Read the full abstract...
Background: 

People with heart failure report various symptoms and show a trajectory of periodic exacerbations and recoveries, where each exacerbation event may lead to death. Current clinical practice guidelines indicate the importance of discussing future care strategies with people with heart failure. Advance care planning (ACP) is the process of discussing an individual's future care plan according to their values and preferences, and involves the person with heart failure, their family members or surrogate decision-makers, and healthcare providers. Although it is shown that ACP may improve discussion about end-of-life care and documentation of an individual's preferences, the effects of ACP for people with heart failure are uncertain.

Objectives: 

To assess the effects of advance care planning (ACP) in people with heart failure compared to usual care strategies that do not have any components promoting ACP.

Search strategy: 

We searched CENTRAL, MEDLINE, Embase, CINAHL, Social Work Abstracts, and two clinical trials registers in October 2019. We checked the reference lists of included studies. There were no restrictions on language or publication status.

Selection criteria: 

We included randomised controlled trials (RCTs) that compared ACP with usual care in people with heart failure. Trials could have parallel group, cluster-randomised, or cross-over designs. We included interventions that implemented ACP, such as discussing and considering values, wishes, life goals, and preferences for future medical care. The study participants comprised adults (18 years of age or older) with heart failure.

Data collection and analysis: 

Two review authors independently extracted outcome data from the included studies, and assessed their risk of bias. We contacted trial authors when we needed to obtain missing information.

Main results: 

We included nine RCTs (1242 participants and 426 surrogate decision-makers) in this review. The meta-analysis included seven studies (876 participants). Participants' mean ages ranged from 62 to 82 years, and 53% to 100% of the studies' participants were men. All included studies took place in the US or the UK.

Only one study reported concordance between participants' preferences and end-of-life care, and it enrolled people with heart failure or renal disease. Owing to one study with small sample size, the effects of ACP on concordance between participants' preferences and end-of-life care were uncertain (risk ratio (RR) 1.19, 95% confidence interval (CI) 0.91 to 1.55; participants = 110; studies = 1; very low-quality evidence). It corresponded to an assumed risk of 625 per 1000 participants receiving usual care and a corresponding risk of 744 per 1000 (95% CI 569 to 969) for ACP. There was no evidence of a difference in quality of life between groups (standardised mean difference (SMD) 0.06, 95% CI –0.26 to 0.38; participants = 156; studies = 3; low-quality evidence). However, one study, which was not included in the meta-analysis, showed that the quality of life score improved by 14.86 points in the ACP group compared with 11.80 points in the usual care group.

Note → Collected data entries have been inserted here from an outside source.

(** [_read] of a sandesh in front of a message: whole, or cut behind the length of its name. *)
Lemma sandesh_read_spec strict fuel ms name fs s :
  let v := VSandesh name fs in
  c_members_ok ms -> value_ok v = true -> c_fields_compat strict ms fs = true -> (fuel_for v <= Datatypes.S fuel)%nat ->
  zlen (encode v) < 2 ^ 31 ->
  (forall rest, ready s (encode v ++ rest) -> exists s', sandesh_read sizeof fuel ms (zero_members ms) s
     = Some ((zlen (encode v), Some (c_conv_sandesh ms fs)), s') /\ ready s' rest /\ error s' = error s) /\
  (strict = true -> forall l, ready s l -> cut l (encode v) -> if zlen l <? 4 then sandesh_read sizeof fuel ms (zero_members ms) s = None
     else exists s', sandesh_read sizeof fuel ms (zero_members ms) s = Some ((-1, None), s') /\ error s' = THRIFT_TRANSPORT_ERROR_RECEIVE).
Proof.
  intros v (_&Hpl&Hms) Hv Hc Hf Hsz. cbn [v value_ok] in Hv. apply andb_true_iff in Hv as [Hn Hok]. zify_bools.
  assert (encode v = (count (zlen name) ++ name) ++ encode_fields fs) as Ee by (cbn [v encode]; by rewrite <- app_assoc).
  assert (creads strict (chk2 read_sandesh_begin (fun ret _ =>
           struct_reader fuel (cases fuel ms) read_sandesh_end (i32 (0 + ret)) (zero_members ms))) 0 (encode v) (c_conv_sandesh ms fs)) as Hr.
  { rewrite Ee. eapply chk2_creads; [apply (read_sandesh_begin_reads Halloc name)| |lia].
    apply (creads_i32 strict (fun x => struct_reader fuel (cases fuel ms) read_sandesh_end x (zero_members ms))); [|done|lia].
    rewrite Forall_fmap in Hms. apply struct_reader_creads; try done. eapply list.Forall_impl; [exact Hms|].
    intros m Hm. by apply deserialize_field_creads. }
  destruct (Hr s Hsz) as [H1 H2]. rewrite Z.add_0_l in H1. unfold sandesh_read, name_unset.
  pose proof (c_read_count_reads (zlen name) ltac:(lia)) as Hcount.
  assert (zlen (count (zlen name)) = 4) as E4 by (unfold count; by rewrite length_be_bytes).
  assert (encode v = count (zlen name) ++ name ++ encode_fields fs) as Ee' by (by rewrite Ee, <- app_assoc). split.
  - intros rest Hrd. pose proof Hrd as Hrd'. rewrite Ee', <- app_assoc in Hrd'.
    destruct (run_reads _ _ _ s _ Hcount ltac:(lia) Hrd') as (s1&->&_&_). rewrite E4. by apply H1.
  - intros Hs l Hrd Hl. specialize (H2 Hs l Hrd Hl). rewrite Ee' in Hl. apply cut_app in Hl as [Hl|(l'&->&Hl)].
    + pose proof (cut_shorter _ _ Hl). destruct (Z.ltb_spec (zlen l) 4); [|lia].
      by destruct (run_cut _ _ _ s l Hcount ltac:(lia) Hrd Hl) as (s1&o&->&_).
    + rewrite length_app. destruct (Z.ltb_spec (Z.of_nat (length (count (zlen name)) + length l')) 4); [lia|].
      destruct (run_reads _ _ _ s _ Hcount ltac:(lia) Hrd) as (s1&->&_&_). by rewrite E4.
Qed.
End Protocol.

Completion of documentation by medical staff regarding discussions with participants about ACP processes may have increased (RR 1.68. 95% CI 1.23 to 2.29; participants = 92; studies = 2; low-quality evidence). This corresponded to an assumed risk of 489 per 1000 participants with usual care and a corresponding risk of 822 per 1000 (95% CI 602 to 1000) for ACP. One study, which was not included in the meta-analysis, also showed that ACP helped to improve documentation of the ACP process (hazard ratio (HR) 2.87, 95% CI 1.09 to 7.59; participants = 232).

Three studies reported that implementation of ACP led to an improvement of participants' depression (SMD –0.58, 95% CI –0.82 to –0.34; participants = 278; studies = 3; low-quality evidence). We were uncertain about the effects of ACP on the quality of communication when compared to the usual care group (MD –0.40, 95% CI –1.61 to 0.81; participants = 9; studies = 1; very low-quality evidence). We also noted an increase in all-cause mortality in the ACP group (RR 1.32, 95% CI 1.04 to 1.67; participants = 795; studies = 5).

The studies did not report participants' satisfaction with care/treatment and caregivers' satisfaction with care/treatment.